* [Work request]:
Identify every line in the records below that contains the word "Require", and copy each of those lines.

[Records from a dataset]
■ ■ ■ ■ ■
Lemma put_runs_get array i rs k r :
  0 <= i -> 8 + (i + zlen rs) * 8 <= zlen array -> Forall run_ok rs ->
  rs !! k = Some r -> le_run (put_runs array i rs) (run_array.kRuns + (i + Z.of_nat k) * 8) = r.
Proof.
  unfold run_array.kRuns.
  revert array i k; induction rs as [|r0 rs IH]; intros array i k Hi Hl Hf Hk; [discriminate|].
  apply Forall_cons in Hf as [Hr Hf]. rewrite zlen_cons in Hl. simpl. unfold run_array.kRuns.
  pose proof (zlen_nonneg rs). destruct k as [|k]; simpl in Hk.
  - injection Hk as ->. rewrite Z.add_0_r.
    transitivity (le_run (put_run array (8 + i * 8) r) (8 + i * 8));
      [apply le_run_ext | apply le_run_put_same; [lia|lia|assumption]].
    intros j Hj. apply put_runs_before; unfold run_array.kRuns; lia.
  - replace (i + Z.of_nat (S k)) with (i + 1 + Z.of_nat k) by lia.
    apply IH; auto; rewrite ?zlen_put_run; lia.
Qed.

Section array.
Context (v : Volume) (Hgeo : geometry_ok v).

Lemma max_runs_127 : run_array.max_runs (block_size v) = 127.
Proof.
  unfold run_array.max_runs, run_array.kFixed.
  destruct (block_size_cases v Hgeo) as [->|[->|[->| ->]]]; reflexivity.
Qed.
(* ===== verification/Recovery.v ===== *)
(** Crash safety of the journal (src/journal.cc): what each phase of a commit
    leaves on the device when it is cut short, and what a mount makes of it.

    The device is arbitrary: any write may be refused, and a refused write may
    have reached any of its sectors.  [commit_phase] classifies what a commit
    can leave behind; [mount_*] run the recovery from each case. *)
From stdpp Require Import base numbers list list_numbers.
From Stdlib Require Import ZArith Lia Permutation Sorted.
From S2P Require Import Prelude.
From S2P Require Import Layout.
From S2P Require Import Device.
From S2P Require Import Volume.
From S2P Require Import BlockStore.
From S2P Require Import Samples.
From S2P Require Import Journal.

(** Positions in the circular log: fewer than [len] steps apart, they differ. *)
Lemma mod_step_ne p i j len :
  0 <= i < j -> j - i < len -> (p + i) mod len <> (p + j) mod len.
Proof.
  intros Hi Hj E. pose proof (Z.div_mod (p + i) len). pose proof (Z.div_mod (p + j) len).
  set (q1 := (p + i) / len) in *. set (q2 := (p + j) / len) in *.
  assert (j - i = len * (q2 - q1)) by lia.
  destruct (Z.le_gt_cases (q2 - q1) 0); nia.
Qed.

Lemma mod_succ p i len : 0 < len -> ((p + 1) mod len + i) mod len = (p + (i + 1)) mod len.
Proof. intros. rewrite Z.add_mod_idemp_l by lia. f_equal. lia. Qed.

Lemma with_cache_same v : with_cache v (cache_ v) = v.
Proof. now destruct v. Qed.

Section phases.
Context {D : Type} `{SectorDeviceLaws D}.
Context (v : Volume) (Hgeo : geometry_ok v).
Implicit Types fs : Fs D.

(** [fs] is [v] up to its cache. *)
Definition at_vol fs : Prop := exists c, vol fs = with_cache v c.

Lemma write_now_dev fs b data ok fs' :
  at_vol fs -> 0 <= b < num_blocks_ v -> bytes_ok data -> write_block_now fs b data = (ok, fs') ->
  at_vol fs' /\ jnl fs' = jnl fs /\ attached fs' = attached fs /\
  (forall c, 0 <= c -> c <> b -> disk_block v (dev fs') c = disk_block v (dev fs) c) /\
  (b <> 0 -> sector (dev fs') 1 = sector (dev fs) 1) /\
  (ok = true -> disk_block v (dev fs') b = slice data 0 (block_size v)).
Proof.
  intros [c Hv] Hb Hd. unfold write_block_now. simpl. rewrite Hv. simpl.
  destruct (write_ v); simpl.
  2:{ intros [= <- <-]. splits; auto; [eexists; reflexivity|discriminate]. }
  change (sectors_per_block (invalidate (with_cache v c))) with (sectors_per_block v).
  rewrite (sector_u64 v Hgeo) by lia.
  destruct (write_sectors _ _ _ _) as [ok' d'] eqn:Hw. intros [= <- <-].
  eapply (disk_write_spec v Hgeo) in Hw as (H1' & H2' & H3'); [|auto|lia].
  splits; simpl; auto. eexists; reflexivity.
Qed.

(** The log is a range of client blocks. *)
Context (lb len : Z) (Hlog : 1 <= lb /\ 1 <= len /\ lb + len <= num_blocks_ v).

Definition log_pos (p i : Z) : Z := lb + (p + i) mod len.

Lemma log_pos_range p i : lb <= log_pos p i < lb + len.
Proof. unfold log_pos. pose proof (Z.mod_pos_bound (p + i) len). lia. Qed.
■ ■ ■ ■ ■
* [Solution to this task]:
From stdpp Require Import base numbers list list_numbers.
From Stdlib Require Import ZArith Lia Permutation Sorted.
From S2P Require Import Prelude.
From S2P Require Import Layout.
From S2P Require Import Device.
From S2P Require Import Volume.
From S2P Require Import BlockStore.
From S2P Require Import Samples.
From S2P Require Import Journal.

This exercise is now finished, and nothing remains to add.